オックスさん以外も、手の空いてる人は砲撃に参加できるようにしたんだとか。
後は各人が持っている、個人用のバーサスフレームも改造していた。
一番機体が変わったのはメープルちゃんだ。
改造というかもう殆ど機種変レベルで、変形機構を持ったシプロフロートⅡという機体になった。
サイズはシプロフロートの半分程度、人型時の手足にバリア補充用のエネルギーを満載しているので、ダーリン・インフィニティの様な精密な動きは出来ない。
けれど弓の動きは十分出来るように角度などを微調整しているので、弓を打つ分には十分だそうな――というかメープルちゃん曰く、弓というのは決まった動きを正確にやるのが大事なそうで、むしろ撃ちやすいみたい。狙撃に関しては、一番頼りになる。
ちなみに弓は、別売りの和弓っぽいのを買ったらしい。
命理ちゃんは大会に出ていないのでタダじゃないけど、彼女はそもそもバーサスフレームに乗らないので、勲功ポイントが余りがち。
なので命理ちゃんも、巨大な銃を買ってた。
腕でぶら下げて撃つ、大砲みたいなの。
命理ちゃんのスキル+命理ちゃんの光崩壊エンジンで撃つらしく。
量子魔術まで使われている銃なんだとか。
命理ちゃんのパワーをもってしてすら反動が抑えきれないらしい。
私の〖念動力〗+〖超怪力〗では、命理ちゃんにパワー負けするんで、私のゲートからも撃てないと思う。
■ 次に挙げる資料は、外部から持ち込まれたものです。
(** * EDF scheduler of sound-open-firmware: [src/lib/schedule.c]

    A shallow embedding of the scheduler core.  Task objects live in a heap
    indexed by their address, the scheduler's intrusive list [sch->list] is
    the sequence of task addresses in forward traversal order, and every
    [uint64_t] computation is written with its wrap-around modulo [2^64]. *)

From Stdlib Require Import ZArith Lia.
From stdpp Require Import base decidable option list gmap.

Local Open Scope Z_scope.

(** ** Machine integers *)

Definition UINT64_MAX : Z := 2 ^ 64 - 1.
Definition INT_MAX : Z := 2 ^ 31 - 1.
Definition EAGAIN : Z := 11.

(** [uint64_t] arithmetic: results are reduced modulo [2^64]. *)
Definition wrap64 (z : Z) : Z := z mod 2 ^ 64.
Definition add64 (a b : Z) : Z := wrap64 (a + b).
Definition sub64 (a b : Z) : Z := wrap64 (a - b).
Definition shl64 (a n : Z) : Z := wrap64 (Z.shiftl a n).

(** [int] increment as the two's complement target performs it. *)
Definition wrap_int (z : Z) : Z := (z + 2 ^ 31) mod 2 ^ 32 - 2 ^ 31.

Definition uint64 (z : Z) : Prop := 0 <= z <= UINT64_MAX.

(** ** Tasks *)

(** The task states this file tests or assigns. *)
Inductive task_state : Set :=
  | TASK_STATE_QUEUED
  | TASK_STATE_RUNNING
  | TASK_STATE_COMPLETED
  | TASK_STATE_CANCEL.

#[global] Instance task_state_eq_dec : EqDecision task_state.
Proof. solve_decision. Defined.

(** The fields of [struct task] the scheduler reads or writes. *)
Record task : Set := Task {
  state : task_state;
  start : Z;
  deadline : Z;
  max_rtime : Z
}.

#[global] Instance task_eq_dec : EqDecision task.
Proof. solve_decision. Defined.

#[global] Instance task_inhabited : Inhabited task :=
  populate (Task TASK_STATE_COMPLETED 0 0 0).

Definition set_state (s : task_state) (tk : task) : task :=
  Task s (start tk) (deadline tk) (max_rtime tk).
Definition set_start (v : Z) (tk : task) : task :=
  Task (state tk) v (deadline tk) (max_rtime tk).
Definition set_deadline (v : Z) (tk : task) : task :=
  Task (state tk) (start tk) v (max_rtime tk).

(** ** Deadline-miss recovery: [edf_reschedule] *)

Definition SLOT_ALIGN_TRIES : nat := 10.

(** The [for] loop of [edf_reschedule] with [tries] iterations left and [i]
    bodies already executed.  The result is the task as the loop left it,
    the number of bodies executed, and whether the body returned. *)
Fixpoint slot_align (tries : nat) (delta current : Z) (tk : task) (i : nat)
  : task * nat * bool :=
  match tries with
  | O => (tk, i, false)
  | S tries' =>
      let tk1 := set_start (add64 (start tk) delta) tk in
      if add64 current delta <? start tk1
      then (set_deadline (add64 (start tk1) delta) tk1, S i, true)
      else slot_align tries' delta current tk1 (S i)
  end.

(** [edf_reschedule] together with the number of loop bodies it executed. *)
Definition edf_reschedule_run (tk : task) (current : Z) : task * nat :=
  let delta := shl64 (sub64 (deadline tk) (start tk)) 1 in
  match slot_align SLOT_ALIGN_TRIES delta current tk 0 with
  | (tk', n, true) => (tk', n)
  | (tk', n, false) =>
      let tk2 := set_start (add64 current delta) tk' in
      (set_deadline (add64 (start tk2) delta) tk2, n)
  end.

Definition edf_reschedule (tk : task) (current : Z) : task :=
  fst (edf_reschedule_run tk current).

Definition edf_reschedule_iterations (tk : task) (current : Z) : nat :=
  snd (edf_reschedule_run tk current).

(** ** Scheduler state *)

(** The memory the scheduler works on.  [heap] holds the task objects by
    address; [sch_list] and [sch_clock] are the fields [list] and [clock] of
    [struct schedule_data]; [irq_pending] is the state of
    [PLATFORM_SCHEDULE_IRQ]; [work_timeout] is the time at which [sch->work]
    is armed, if it is. *)
Record sched : Type := Sched {
  heap : gmap nat task;
  sch_list : list nat;
  sch_clock : Z;
  irq_pending : bool;
  work_timeout : option Z
}.

Definition task_at (st : sched) (p : nat) : task := heap st !!! p.

Definition store_task (p : nat) (tk : task) (st : sched) : sched :=
  Sched (<[p := tk]> (heap st)) (sch_list st) (sch_clock st)
        (irq_pending st) (work_timeout st).

Definition with_list (l : list nat) (st : sched) : sched :=
  Sched (heap st) l (sch_clock st) (irq_pending st) (work_timeout st).

(** Modelled from the spec: [list_item_del] and [list_item_append] are
    declared in [reef/list.h], outside [schedule.c]; the specification
    describes them as removing a task from the collection and appending a
    task to the collection. *)
Definition list_item_del (p : nat) (st : sched) : sched :=
  with_list (filter (λ q, q ≠ p) (sch_list st)) st.

(** Modelled from the spec: [list_item_append] of [reef/list.h], which the
    specification describes as appending a task to the collection, a task
    being a member at most once.  The list node is embedded in the task, so
    a list never holds a task twice.  Linking [p] at the tail makes [p] the
    successor of the old tail and the head the successor of [p]: forward
    traversal then ends at [p].  For a task that is not linked this is the
    list with [p] added at its end; for a task that is already linked,
    traversal stops at its old position and the nodes that followed it are
    no longer reached. *)
Fixpoint link_tail (p : nat) (l : list nat) : list nat :=
  match l with
  | [] => [p]
  | x :: l' => if decide (x = p) then [p] else x :: link_tail p l'
  end.

(** Modelled from the spec: [list_item_append] on the scheduler's list, in
    forward traversal order. *)
Definition list_item_append (p : nat) (st : sched) : sched :=
  with_list (link_tail p (sch_list st)) st.

(** Modelled from the spec: [interrupt_set], [interrupt_clear] and
    [work_reschedule_default_at] belong to the interrupt and work-queue
    collaborators; a scheduling pass is requested by raising the scheduling
    interrupt, and the deferred callback is armed at an absolute time,
    replacing any earlier arming. *)
Definition interrupt_set (st : sched) : sched :=
  Sched (heap st) (sch_list st) (sch_clock st) true (work_timeout st).

Definition interrupt_clear (st : sched) : sched :=
  Sched (heap st) (sch_list st) (sch_clock st) false (work_timeout st).

Definition work_reschedule_default_at (time : Z) (st : sched) : sched :=
  Sched (heap st) (sch_list st) (sch_clock st) (irq_pending st) (Some time).

(** What the platform supplies: the tick conversion of [reef/clock.h], the
    constant [PLATFORM_SCHEDULE_COST] and the task executor of
    [arch/task.h]. *)
Class Platform : Type := {
  clock_us_to_ticks : Z → Z → Z;
  PLATFORM_SCHEDULE_COST : Z;
  arch_run_task : nat → sched → sched
}.

(** ** The selector: [edf_get_next] *)

(** [deadline = task->deadline - task->max_rtime] *)
Definition effective_deadline (tk : task) : Z :=
  sub64 (deadline tk) (max_rtime tk).

(** The local variables of [edf_get_next] that live across iterations. *)
Record edf_locals : Set := EdfLocals {
  next_task : option nat;
  next_delta : Z;
  reschedule : Z
}.

(** One execution of the loop body, on the task at address [p]. *)
Definition edf_visit (current : Z) (s : edf_locals * sched) (p : nat)
  : edf_locals * sched :=
  let '(loc, st) := s in
  let tk := task_at st p in
  if decide (state tk ≠ TASK_STATE_QUEUED) then (loc, st)
  else
    let dl := effective_deadline tk in
    if current <? dl then
      let delta := sub64 dl current in
      if delta <? next_delta loc
      then (EdfLocals (Some p) delta (reschedule loc), st)
      else (loc, st)
    else
      let loc' := EdfLocals (next_task loc) (next_delta loc)
                    (wrap_int (reschedule loc + 1)) in
      if negb (reschedule loc =? 0)
      then (loc', store_task p (edf_reschedule tk current) st)
      else (loc', store_task p (set_state TASK_STATE_CANCEL tk)
                    (list_item_del p st)).

(** [list_for_item_safe] over [items].  The safe iterator saved the
    successor before the body ran, so unlinking the current item does not
    disturb the traversal: the loop visits the items as they were linked on
    entry. *)
Definition edf_scan (current : Z) (items : list nat) (s : edf_locals * sched)
  : edf_locals * sched :=
  foldl (edf_visit current) s items.
Lemma max_fps_loop_reliable fuel : forall c d o d' tr,
  max_fps_loop T fuel c d = (o, d', tr) -> (exists a, o = Ok a) \/ o = OutOfFuel.
Proof.
  induction fuel as [|fuel IH]; intros c d o d' tr H; cbn [max_fps_loop] in H.
  - run_inv H. auto.
  - run_inv H; try reliable_absurd HT; eauto.
Qed.

Lemma enum_resolutions_loop_reliable fuel : forall i acc d o d' tr,
  enum_resolutions_loop T fuel i acc d = (o, d', tr) ->
  (exists a, o = Ok a) \/ o = OutOfFuel.
Proof.
  induction fuel as [|fuel IH]; intros i acc d o d' tr H;
    cbn [enum_resolutions_loop] in H.
  - run_inv H. auto.
  - run_inv H; try reliable_absurd HT; eauto.
    match goal with
    | Hf : max_fps_loop _ _ _ _ = _ |- _ =>
        apply max_fps_loop_reliable in Hf as [(? & Hf)|Hf]; discriminate Hf
    end.
Qed.

Lemma main_ctrl_loop_reliable fuel : forall c d o d' tr,
  main_ctrl_loop T fuel c d = (o, d', tr) -> o = Ok tt \/ o = OutOfFuel.
Proof.
  induction fuel as [|fuel IH]; intros c d o d' tr H; cbn [main_ctrl_loop] in H.
  - run_inv H. auto.
  - run_inv H; try reliable_absurd HT; eauto.
Qed.

Lemma main_resolutions_reliable fuel rs : forall d o d' tr,
  for_each rs (main_resolution T fuel) d = (o, d', tr) ->
  o = Ok tt \/ o = OutOfFuel.
Proof.
  induction rs as [|r rs IH]; intros d o d' tr H; cbn [for_each] in H.
  - run_inv H. auto.
  - unfold main_resolution in H at 1. run_inv H; eauto;
      match goal with
      | Hc : main_ctrl_loop _ _ _ _ = _ |- _ =>
          apply main_ctrl_loop_reliable in Hc as [Hc|Hc]; try discriminate Hc
      end; auto.
Qed.

(** A resolution list that never ends keeps [enum_resolutions] running,
    whatever the number of iterations allowed. *)
Lemma enum_resolutions_loop_diverges :
  never_sentinel T RESOLUTION_INDEX_REG ->
  forall fuel i acc d o d' tr,
    enum_resolutions_loop T fuel i acc d = (o, d', tr) -> o = OutOfFuel.
Proof.
  intros HN fuel.
  induction fuel as [|fuel IH]; intros i acc d o d' tr H;
    cbn [enum_resolutions_loop] in H.
  - run_inv H. reflexivity.
  - run_inv H; tests; try reliable_absurd HT; eauto.
    + exfalso. eapply HN; eauto.
    + match goal with
      | Hf : max_fps_loop _ _ _ _ = _ |- _ =>
          apply max_fps_loop_reliable in Hf as [(? & Hf)|Hf]; discriminate Hf
      end.
Qed.

Lemma main_ctrl_loop_diverges :
  never_sentinel T CTRL_ID_REG ->
  forall fuel c d o d' tr,
    main_ctrl_loop T fuel c d = (o, d', tr) -> o = OutOfFuel.
Proof.
  intros HN fuel.
  induction fuel as [|fuel IH]; intros c d o d' tr H;
    cbn [main_ctrl_loop] in H.
  - run_inv H. reflexivity.
  - run_inv H; tests; try reliable_absurd HT; eauto.
    exfalso. eapply HN; eauto.
Qed.

Lemma main_pix_loop_diverges :
  never_sentinel T PIXFORMAT_INDEX_REG ->
  forall fuel c d o d' tr,
    main_pix_loop T fuel c d = (o, d', tr) -> o = OutOfFuel.
Proof.
  intros HN fuel.
  induction fuel as [|fuel IH]; intros c d o d' tr H;
    cbn [main_pix_loop] in H.
  - run_inv H. reflexivity.
  - run_inv H; tests; try reliable_absurd HT; eauto.
    + exfalso. eapply HN; eauto.
    + match goal with
      | Hf : for_each _ _ _ = _ |- _ =>
          apply main_resolutions_reliable in Hf as [Hf|Hf]; discriminate Hf
      end.
    + match goal with
      | Hf : enum_resolutions _ _ _ = _ |- _ =>
          apply enum_resolutions_loop_reliable in Hf as [(? & Hf)|Hf];
          discriminate Hf
      end.
Qed.

Lemma max_fps_loop_diverges :
  never_stops_scan T ->
  forall fuel c d o d' tr,
    max_fps_loop T fuel c d = (o, d', tr) -> o = OutOfFuel.
Proof.
  intros HN fuel.
  induction fuel as [|fuel IH]; intros c d o d' tr H;
    cbn [max_fps_loop] in H.
  - run_inv H. reflexivity.
  - run_inv H; tests; try reliable_absurd HT; eauto.
    all: exfalso; eapply HN; eauto; unfold scan_stop; auto.
Qed.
普通の人間が手に持って撃ったりしたら、周囲に出る衝撃波で命はないらしい―――怖い。
真空回帰砲はクールタイムが長いし、近くに人がいたりしたら撃てないらしいので、その代わりなんだとか。
命理ちゃんはこれを戦場では、常に背中に背負うらしい。
銃が大きすぎて、2つに分解してすら潰れたX字になってる。
という感じでみんなの強化が終わった。